How Kik is banking on a crypto-based strategy
- Messenger app Kik is using its home-built cryptocurrency to scale
- While Kik has unique appeal among Generation Z users, challenges include how to reach a largely underbanked customer cohort and how to comply with Apple's rules that don't let cryptocurrency apps reward users for tasks
Messenger app Kik is hedging its future on the cryptocurrency token it built, Kin.
The Canada-based company is trying to become a way for brands to connect with its young users by offering them cryptocurrencies as incentives. (Over half its user base is reportedly aged 13 to 24.) As media companies struggle to monetize based on ad revenue alone, Kik is betting that crypto can fill the gap.
“We tried to monetize through interactive ads, but there’s a [Facebook-Google] duopoly of two companies generating the most revenue from ads. It’s very hard to compete,” said Kin’s vp of product Alex Frenkel. “Kik now doesn’t have to compete with those duopolies anymore, and we can monetize on creating value for users.”
For Kik, the path to monetization includes making money from brands that promote surveys, incentives for content sharing or other activities on the platform, and from the undisclosed amount of Kin that Kik currently holds.
Kik rolled out the home-built cryptocurrency Kin last year on the Ethereum blockchain.
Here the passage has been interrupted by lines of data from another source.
(* ===== verification/Prelude.v ===== *)
(** * Network and storage core of the New Nintendo 3DS Internet Browser

    The repository is the browser of the console: WebKit of 2012 under
    src/webkit, and the port to the platform (WKC) under src/WKC.  This
    development verifies what carries a request from a typed address to the
    response a page receives, and what is kept on the way: text, addresses,
    digests, the request queue, the HTTP cache on the console's storage, stored
    credentials, the proxy filter, and the same-origin policy that decides
    which responses a script may read.

    ** How the parts interact

    A page asks [ResourceHandleManager::add] for a URL.  The URL is a [KURL],
    built from a [String] that was decoded from UTF-8.  The manager looks it up
    in the [HTTPCache]; a usable entry puts the job on the read list, an expired
    one adds the conditions If-Modified-Since and If-None-Match, and the job
    waits in the scheduled list.  A timer moves jobs to the running list and to
    the transfer library; when a response is complete it is stored in an entry
    that waits in the write list, and written when the network is idle.  The
    entry's file has a name of eight digits; the index is saved in a table
    (FAT) whose first sixteen bytes are its MD5 digest.  A job that goes through
    the proxy, because its host is not in the proxy filter, and a job for a site
    that asked for a password get their credentials from the jar.  Base64 and SHA-1 serve
    credentials, data URLs and WebSocket handshakes.

    A script's request enters above the manager, at [DocumentThreadableLoader].
    The loader compares the [SecurityOrigin] of the document with the URL: a
    request to the same origin is sent as it is, any other one only with the
    consent of the server, which it gives in response headers
    ([passesAccessControlCheck]), for requests that are not simple in a
    preflight whose answer [CrossOriginPreflightResultCache] keeps.  What a
    document may load and run at all, its own server can restrict with a policy
    in a response header ([ContentSecurityPolicy]).  Addresses and texts pass
    between bytes and code units by the [TextCodec]s and the
    percent escapes of KURL.cpp.

    ** Files, and the code each one models

    - Prelude.v: machine integers, bytes, ASCII classes (wtf/ASCIICType.h), list
      lemmas, tactics.
    - UTF8.v: wtf/unicode/UTF8.cpp.  [Spec] is the Unicode standard's encoding
      forms, [Conv] the converters.
    - StringHash.v: wtf/StringHasher.h and the UTF-8 lookups of AtomicString.
    - BlockHash.v, MD5.v, SHA1.v: wtf/MD5.cpp and wtf/SHA1.cpp against RFC 1321
      and RFC 3174; BlockHash.v is the padding and chaining they share.
    - Base64.v: WebCore/platform/text/Base64.cpp against RFC 4648.
    - WString.v: wtf/text/StringImpl.cpp and WTFString.cpp.
    - KURLParse.v: [KURL::parse] of WebCore/platform/KURL.cpp: [Class] the
      character table, [Scan] the ranges, [Assemble] the canonical text and the
      path copy, [Canonical] the printer it is compared with.
    - KURL.v: the rest of KURL.cpp: [Access] accessors and questions,
      [HostNames] the search for host names in mail addresses, [Update] setters
      and resolution, [ResolveSpec] RFC 3986.
    - TextCodec.v, UTF8Codec.v: WebCore/platform/text/TextCodec.cpp,
      TextCodecLatin1.cpp, TextCodecUTF16.cpp, TextCodecUserDefined.cpp and
      TextCodecUTF8.cpp; streams arrive in pieces.
    - Escape.v: percent escapes of KURL.cpp, [KURL::user] and [KURL::pass].
    - HTTPResource.v: [HTTPCachedResource] of
      WKC/WebCore/platform/network/WKC/HTTPCacheWKC.cpp.
    - HTTPCache.v, CacheTable.v: [HTTPCache] of the same file.  [Cache] has the
      operations, [CacheSpec] the abstract list of entries they refine.
    - JobQueue.v, JobRuns.v: the lists of jobs of [ResourceHandleManager]
      (ResourceHandleManagerWKC.cpp) and sequences of operations on them.
    - CacheManager.v, NetworkRuns.v: the manager's loading and storing through
      the cache, and sequences of operations on queue, cache and lists together.
    - AuthJar.v: WKC/WebCore/platform/network/WKC/AuthenticationJarWKC.cpp.
    - ProxyFilter.v: [ResourceHandleManager::ProxyFilter], the list of hosts that
      are reached without the proxy.
    - SecurityOrigin.v, OriginFacts.v: WebCore/page/SecurityOrigin.cpp,
      SecurityPolicy.cpp, OriginAccessEntry.cpp, platform/SchemeRegistry.cpp;
      [WhiteListSpec] is the abstract set of allowed origins.
    - CrossOrigin.v, CrossOriginFacts.v: WebCore/loader's
      CrossOriginAccessControl.cpp and CrossOriginPreflightResultCache.cpp,
      header maps and requests; [CacheSpec] is the abstract cache.
    - ThreadableLoader.v, LoaderFacts.v: DocumentThreadableLoader.cpp as
      operations with effects; [LoaderSpec] is what an observer sees.
    - CaseSearch.v: the searches of StringImpl.cpp that fold case.
    - ContentSecurityPolicy.v, PolicyFacts.v: WebCore/page/ContentSecurityPolicy.cpp
      and the sandbox flags of dom/SecurityContext.cpp; [PolicySpec] is the
      grammar of policies with its meaning.

    A C++ member function is the definition of the same name in the Module of
    its class; a loop of it is a Fixpoint named after what it does.  An object's
    fields are a Record with the same names, less the prefix [m_] in places.
    Objects that are shared by pointer live in an explicit heap ([gmap] from
    addresses), and using a deleted one is [None]: the theorems that an
    operation returns [Some] are memory safety.  Reads outside a buffer are
    [None] as well, or, for the NUL-terminated buffers of KURL.cpp, 0.

    ** What the theorems show

    - Network runs: over any sequence of operations no deleted job or entry is
      used, references are exact, no URL is stored twice ([network_runs],
      [queue_runs]); the write list drains when the network is idle
      ([write_list_drains]); jobs start in order, within the limit and never
      after being cancelled ([start_in_order], [cancelled_leave]); no-store is
      obeyed ([no_store_forgets]); a cached resource is delivered unchanged
      ([cached_load]).
    - Cache: the operations refine an abstract list ([cache_refines]); limits
      ([create_fits], [write_within_limit]); the saved table is read back
      ([fat_roundtrip]), a damaged one is refused ([readFATFile_rejects]); file
      names do not collide ([write_names_fresh]); the loop that writes the table
      ends ([write_within_limit]); entries survive their file
      ([resource_roundtrip]).
    - Credentials: a password is only returned for the host and below the folder
      it was entered for ([credentials_stay]); lookups find the most specific
      entry ([get_most_specific]); what is stored is found ([store_roundtrip]),
      the proxies are a map ([proxies_are_a_map]).
    - Proxy filter: names let through exactly themselves and what is below them
      ([names_filtered]), networks at least their hosts ([network_let_through]);
      addresses are read from all their notations inside their array
      ([notations_read], [conversion_in_bounds]).
    - Origins: all comparisons of two origins and their names agree with scheme,
      host and port ([origins_compare]); one document may script another exactly
      when the same-origin policy says so, over any history of domain changes
      ([access_exact]); the white lists refine a set of grants
      ([whitelist_refines]).
    - Cross-origin requests: a request skips its preflight exactly when an
      approval in force permits it ([preflight_refines]).
    - Loading for scripts: over everything that can happen to a loader, another
      origin gets a request under access control only if it is simple, approved
      by the cache or by a preflight ([requests_approved]); a response reaches the
      script only when it may read it ([responses_approved]); the assertions of
      the source hold ([assertions_hold]); a preflight's answer decides
      ([preflight_decides]).
    - Content security policy: a policy is enforced as its grammar means, by its
      first header ([policy_enforced]); any text can be a header
      ([policies_parse]).
    - URLs: the offsets of a parsed URL are ordered, inside the text and inside
      the buffer ([parse_offsets], [parse_fits_buffer]); parsing inverts printing
      ([parse_print]); the setters and the resolution of references refine the
      record of components and RFC 3986 ([setters_refine], [init_resolves]).
    - Codecs: decoding a stream does not depend on its cuts ([utf8_streams],
      [utf16_streams]); errors stop it ([utf8_stops]); text survives encoding
      ([utf8_codec_roundtrip]); the Latin-1 decoder at any address
      ([latin1_decodes]); percent escapes ([escapes_roundtrip]).
    - Text and digests: the converters are the Unicode encoding forms, MD5,
      SHA-1 and Base64 are their standards for any sequence of calls.

    Where the code falls short of what it means to do, a closed example shows
    it, named where the theorem needs the excluded case.

    ** Fuel, bounds and hypotheses

    Loops that are not structural take fuel, and their callers give one that is
    enough by proof: the length of the input for the scanners, the number of
    waiting jobs or entries for the queue and the purges, the bytes left for
    block writes.  Integers keep their width ([wrapN], [swrapN]); a theorem about
    lengths states the bound it needs, usually 2^31 or a quarter of it.

    Code outside the repository is a parameter: the file system and the
    allocator ([HTTPCache.Peers]), the transfer library and the application's
    answers ([JobQueue.Oracles]), what the loader's client does with a response
    ([CacheManager.Loader]), the codec of the page's encoding and IDN in KURL.v,
    the Unicode direction table.  Theorems about the loader quantify over the
    events of the layer below it and over its client, which does not call the
    loader from inside a callback.  The order in which a hash table is walked is a
    parameter ([iterate]), and so is the address of a decoder's input.  Callbacks
    return without calling the manager again; when a job's last reference goes,
    its destructor's own [cancel] finds nothing left to take off a list.  Doubles are 64-bit patterns with the IEEE operations of
    the Standard Library.  The machine is little-endian with 32-bit int.

    ** Not modelled

    Within these files: the options set on a transfer handle, synchronous jobs
    and the polling of finished transfers (pure calls of the transfer library);
    the case folding of non-ASCII characters (Unicode tables); the
    inspector's calls and the texts of console messages; the flag
    [m_platformRequestUpdated] of a request.  Outside them: layout, DOM, CSS, SVG,
    the JavaScript engine, the API layers and the vendored libraries.  Planned
    next, in this order: the header parsers (HTTPParsers.cpp), the rules by which a
    loaded resource is used again (CachedResourceLoader.cpp,
    CachedRawResource.cpp), cookies, MHTML and data URLs. *)
From stdpp Require Export base numbers list list_numbers option strings tactics.
From Stdlib Require Export ZArith Lia.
The Kin foundation it set up to oversee the development of Kin crypto recently announced that it’s building its own blockchain that’s a hybrid of Ethereum and Stellar. Users could purchase the cryptocurrency on exchanges and use it to buy “stickers” or emoji-like symbols they would use while communicating with contacts on the platform.
Six months ago, Kik let brands offer users cryptocurrency if they answered a survey or performed other minor tasks. The idea is to get Kik users to do these activities to gain crypto that they can turn around spend elsewhere online through Kik’s partners like gifting platform Blackhawk — which effectively opens up redemption opportunities at hundreds of retailers, including Target, iTunes and Home Depot.
“Our goal is make Kin the most-used cryptocurrency in the world,” Frenkel said.
Other transfers of value involving Kin include peer-to-peer interactions like awarding kin as a thank-you or a goodwill gesture. “The way we look at Kin is that it can be the most effective way for users to compensate each other for value they create” — currency that will in turn be spent on brand names they recognize, skirting the problems of being able to find frictionless ways of using cryptocurrency as payment methods.
While advertisers are eager to market to Gen Z, that population isn’t without risk. A third of U.S. teens reportedly use Kik — a group that’s likely to contain a significant unbanked or underbanked population, said Malcolm CasSelle, president of the Worldwide Asset eXchange.
“Kik has a unique problem because most of their users are unbanked or underbanked — teenagers — you can’t expect them to go buy crypto with credit cards. The only way to get crypto in the hands of people is to have them earn it,” he said, adding that Apple’s app store developer guidelines also don’t allow cryptocurrency apps to offer currency to users who complete tasks.
Kik said it’s working with Apple to find a solution.
“We are working with Apple to try to understand cryptocurrency and how to best to regulate it,” said a Kik spokesperson. “We think that they’re putting that [rule] in place to prevent ‘spammy’ behavior — we don’t feel that guideline will apply to us, and we’re still working with them to figure out how that affects us.”